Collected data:

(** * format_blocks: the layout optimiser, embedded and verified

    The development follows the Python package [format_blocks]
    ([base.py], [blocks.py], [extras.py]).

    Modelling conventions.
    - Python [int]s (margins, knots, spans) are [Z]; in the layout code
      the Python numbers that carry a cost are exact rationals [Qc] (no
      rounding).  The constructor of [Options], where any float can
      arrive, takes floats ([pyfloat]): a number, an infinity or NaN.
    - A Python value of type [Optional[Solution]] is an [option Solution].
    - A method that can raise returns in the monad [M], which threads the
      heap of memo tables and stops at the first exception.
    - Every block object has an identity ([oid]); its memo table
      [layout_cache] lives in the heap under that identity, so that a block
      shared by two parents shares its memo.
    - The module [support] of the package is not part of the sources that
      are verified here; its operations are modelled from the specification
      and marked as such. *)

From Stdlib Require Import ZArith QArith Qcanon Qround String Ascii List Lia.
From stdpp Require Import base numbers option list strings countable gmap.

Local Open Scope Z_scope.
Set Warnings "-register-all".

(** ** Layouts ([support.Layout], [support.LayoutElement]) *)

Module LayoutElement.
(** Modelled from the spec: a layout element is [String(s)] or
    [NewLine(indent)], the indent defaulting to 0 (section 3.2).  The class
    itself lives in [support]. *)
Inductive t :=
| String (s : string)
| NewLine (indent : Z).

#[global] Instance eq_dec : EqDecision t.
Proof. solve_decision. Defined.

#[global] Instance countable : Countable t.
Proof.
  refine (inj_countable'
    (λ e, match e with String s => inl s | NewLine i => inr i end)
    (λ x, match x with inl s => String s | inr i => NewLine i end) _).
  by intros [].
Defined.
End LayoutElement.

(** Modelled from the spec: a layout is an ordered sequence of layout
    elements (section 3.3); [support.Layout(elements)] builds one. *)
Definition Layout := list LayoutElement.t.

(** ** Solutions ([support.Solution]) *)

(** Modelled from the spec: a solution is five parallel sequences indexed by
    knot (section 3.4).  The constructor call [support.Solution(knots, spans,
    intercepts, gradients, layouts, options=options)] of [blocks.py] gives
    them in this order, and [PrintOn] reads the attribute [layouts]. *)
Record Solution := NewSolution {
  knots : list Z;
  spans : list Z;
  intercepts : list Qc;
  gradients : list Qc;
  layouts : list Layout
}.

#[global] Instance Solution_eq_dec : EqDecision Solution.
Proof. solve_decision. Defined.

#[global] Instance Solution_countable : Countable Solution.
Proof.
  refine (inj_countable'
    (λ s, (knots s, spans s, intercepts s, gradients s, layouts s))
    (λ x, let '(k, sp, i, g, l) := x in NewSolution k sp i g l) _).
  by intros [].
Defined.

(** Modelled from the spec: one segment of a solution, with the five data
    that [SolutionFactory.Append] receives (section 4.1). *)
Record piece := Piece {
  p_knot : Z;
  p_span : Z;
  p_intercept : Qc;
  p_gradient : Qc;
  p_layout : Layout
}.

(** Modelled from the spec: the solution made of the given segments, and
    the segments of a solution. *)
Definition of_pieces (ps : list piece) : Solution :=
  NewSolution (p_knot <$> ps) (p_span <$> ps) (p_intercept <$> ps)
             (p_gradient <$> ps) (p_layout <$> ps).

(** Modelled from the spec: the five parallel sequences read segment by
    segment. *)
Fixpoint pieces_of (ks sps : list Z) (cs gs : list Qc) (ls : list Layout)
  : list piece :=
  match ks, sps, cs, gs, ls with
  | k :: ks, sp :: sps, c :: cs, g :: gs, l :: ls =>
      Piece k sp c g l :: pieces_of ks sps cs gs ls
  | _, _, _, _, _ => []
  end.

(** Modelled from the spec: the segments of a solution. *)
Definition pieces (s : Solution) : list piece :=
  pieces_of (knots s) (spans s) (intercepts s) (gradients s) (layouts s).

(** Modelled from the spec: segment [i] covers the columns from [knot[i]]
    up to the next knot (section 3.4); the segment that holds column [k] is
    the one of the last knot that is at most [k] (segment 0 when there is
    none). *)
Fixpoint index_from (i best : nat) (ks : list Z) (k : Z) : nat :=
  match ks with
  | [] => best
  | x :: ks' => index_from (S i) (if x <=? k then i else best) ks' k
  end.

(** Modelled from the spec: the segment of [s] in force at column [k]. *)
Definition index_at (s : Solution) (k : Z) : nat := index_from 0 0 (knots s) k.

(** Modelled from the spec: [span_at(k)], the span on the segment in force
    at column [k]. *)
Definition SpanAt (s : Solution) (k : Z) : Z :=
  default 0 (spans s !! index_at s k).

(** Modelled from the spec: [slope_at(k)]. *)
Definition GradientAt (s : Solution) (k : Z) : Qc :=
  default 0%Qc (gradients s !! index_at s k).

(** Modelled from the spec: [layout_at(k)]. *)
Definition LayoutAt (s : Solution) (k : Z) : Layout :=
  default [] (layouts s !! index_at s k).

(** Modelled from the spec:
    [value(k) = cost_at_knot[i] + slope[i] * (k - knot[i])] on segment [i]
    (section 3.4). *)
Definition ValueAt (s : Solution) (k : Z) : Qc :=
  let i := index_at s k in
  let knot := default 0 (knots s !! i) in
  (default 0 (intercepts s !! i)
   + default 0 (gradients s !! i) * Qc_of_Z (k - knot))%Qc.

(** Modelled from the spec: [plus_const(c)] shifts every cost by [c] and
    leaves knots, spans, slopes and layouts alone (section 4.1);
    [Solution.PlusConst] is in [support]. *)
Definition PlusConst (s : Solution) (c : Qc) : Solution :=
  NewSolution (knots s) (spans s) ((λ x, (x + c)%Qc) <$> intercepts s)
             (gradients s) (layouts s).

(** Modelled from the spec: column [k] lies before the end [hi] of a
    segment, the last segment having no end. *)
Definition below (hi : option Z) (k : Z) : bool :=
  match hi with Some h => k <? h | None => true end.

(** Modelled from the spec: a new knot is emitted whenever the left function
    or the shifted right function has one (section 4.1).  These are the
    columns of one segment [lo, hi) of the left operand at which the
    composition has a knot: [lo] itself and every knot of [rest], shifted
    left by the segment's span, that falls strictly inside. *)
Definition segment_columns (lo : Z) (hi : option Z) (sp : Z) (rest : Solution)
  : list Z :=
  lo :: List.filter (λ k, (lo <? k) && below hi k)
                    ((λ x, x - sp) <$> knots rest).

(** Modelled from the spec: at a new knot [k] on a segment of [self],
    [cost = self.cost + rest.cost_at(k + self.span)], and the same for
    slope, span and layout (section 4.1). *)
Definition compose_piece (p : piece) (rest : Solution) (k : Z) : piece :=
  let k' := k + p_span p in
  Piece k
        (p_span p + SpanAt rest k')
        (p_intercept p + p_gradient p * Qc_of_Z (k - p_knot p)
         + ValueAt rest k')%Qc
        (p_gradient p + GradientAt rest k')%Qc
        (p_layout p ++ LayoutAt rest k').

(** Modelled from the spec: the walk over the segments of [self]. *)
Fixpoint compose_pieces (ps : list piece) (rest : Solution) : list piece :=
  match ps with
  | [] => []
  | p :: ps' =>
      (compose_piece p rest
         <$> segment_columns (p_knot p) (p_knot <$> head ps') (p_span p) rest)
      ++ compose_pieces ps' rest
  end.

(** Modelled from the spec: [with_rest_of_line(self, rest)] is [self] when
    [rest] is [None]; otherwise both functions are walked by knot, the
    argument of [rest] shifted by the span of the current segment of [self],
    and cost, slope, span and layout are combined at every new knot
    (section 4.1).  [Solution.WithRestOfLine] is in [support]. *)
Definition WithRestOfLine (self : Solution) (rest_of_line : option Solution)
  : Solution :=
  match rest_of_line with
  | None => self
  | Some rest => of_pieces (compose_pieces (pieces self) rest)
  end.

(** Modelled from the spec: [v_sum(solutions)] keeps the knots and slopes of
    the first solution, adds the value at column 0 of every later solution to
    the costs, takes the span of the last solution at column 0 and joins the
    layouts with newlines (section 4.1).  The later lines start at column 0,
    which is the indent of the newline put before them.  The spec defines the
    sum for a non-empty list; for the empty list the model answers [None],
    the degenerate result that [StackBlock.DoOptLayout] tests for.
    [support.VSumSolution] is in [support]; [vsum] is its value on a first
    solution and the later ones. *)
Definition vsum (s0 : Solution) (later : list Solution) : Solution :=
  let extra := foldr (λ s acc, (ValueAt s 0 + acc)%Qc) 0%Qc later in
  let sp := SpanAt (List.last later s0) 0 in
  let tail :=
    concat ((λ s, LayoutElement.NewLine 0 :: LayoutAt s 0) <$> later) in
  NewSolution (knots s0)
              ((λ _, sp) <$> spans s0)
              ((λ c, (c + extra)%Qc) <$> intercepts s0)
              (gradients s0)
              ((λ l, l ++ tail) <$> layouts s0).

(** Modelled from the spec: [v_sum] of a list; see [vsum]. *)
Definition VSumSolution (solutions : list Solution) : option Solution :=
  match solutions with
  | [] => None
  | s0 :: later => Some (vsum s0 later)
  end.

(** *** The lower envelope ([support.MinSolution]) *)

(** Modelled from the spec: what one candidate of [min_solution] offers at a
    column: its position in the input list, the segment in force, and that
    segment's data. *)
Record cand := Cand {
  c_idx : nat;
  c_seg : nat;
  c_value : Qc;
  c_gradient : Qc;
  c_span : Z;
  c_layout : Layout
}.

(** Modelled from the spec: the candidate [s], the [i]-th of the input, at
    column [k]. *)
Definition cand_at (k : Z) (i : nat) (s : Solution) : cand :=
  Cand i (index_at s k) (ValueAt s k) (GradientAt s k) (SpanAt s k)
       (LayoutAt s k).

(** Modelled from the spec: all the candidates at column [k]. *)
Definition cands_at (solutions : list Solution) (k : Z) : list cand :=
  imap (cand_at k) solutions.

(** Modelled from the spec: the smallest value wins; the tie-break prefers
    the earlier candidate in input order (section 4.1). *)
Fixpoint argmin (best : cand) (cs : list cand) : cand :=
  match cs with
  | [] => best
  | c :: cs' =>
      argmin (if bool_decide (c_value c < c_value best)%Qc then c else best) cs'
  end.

**Your assignment**
Only the lines from the beginning of the entries through the line bearing "#[global] Instance eq_dec : EqDecision t." should be returned, each exactly as written.

**Result below**
(** * format_blocks: the layout optimiser, embedded and verified

    The development follows the Python package [format_blocks]
    ([base.py], [blocks.py], [extras.py]).

    Modelling conventions.
    - Python [int]s (margins, knots, spans) are [Z]; in the layout code
      the Python numbers that carry a cost are exact rationals [Qc] (no
      rounding).  The constructor of [Options], where any float can
      arrive, takes floats ([pyfloat]): a number, an infinity or NaN.
    - A Python value of type [Optional[Solution]] is an [option Solution].
    - A method that can raise returns in the monad [M], which threads the
      heap of memo tables and stops at the first exception.
    - Every block object has an identity ([oid]); its memo table
      [layout_cache] lives in the heap under that identity, so that a block
      shared by two parents shares its memo.
    - The module [support] of the package is not part of the sources that
      are verified here; its operations are modelled from the specification
      and marked as such. *)

From Stdlib Require Import ZArith QArith Qcanon Qround String Ascii List Lia.
From stdpp Require Import base numbers option list strings countable gmap.

Local Open Scope Z_scope.
Set Warnings "-register-all".

(** ** Layouts ([support.Layout], [support.LayoutElement]) *)

Module LayoutElement.
(** Modelled from the spec: a layout element is [String(s)] or
    [NewLine(indent)], the indent defaulting to 0 (section 3.2).  The class
    itself lives in [support]. *)
Inductive t :=
| String (s : string)
| NewLine (indent : Z).

#[global] Instance eq_dec : EqDecision t.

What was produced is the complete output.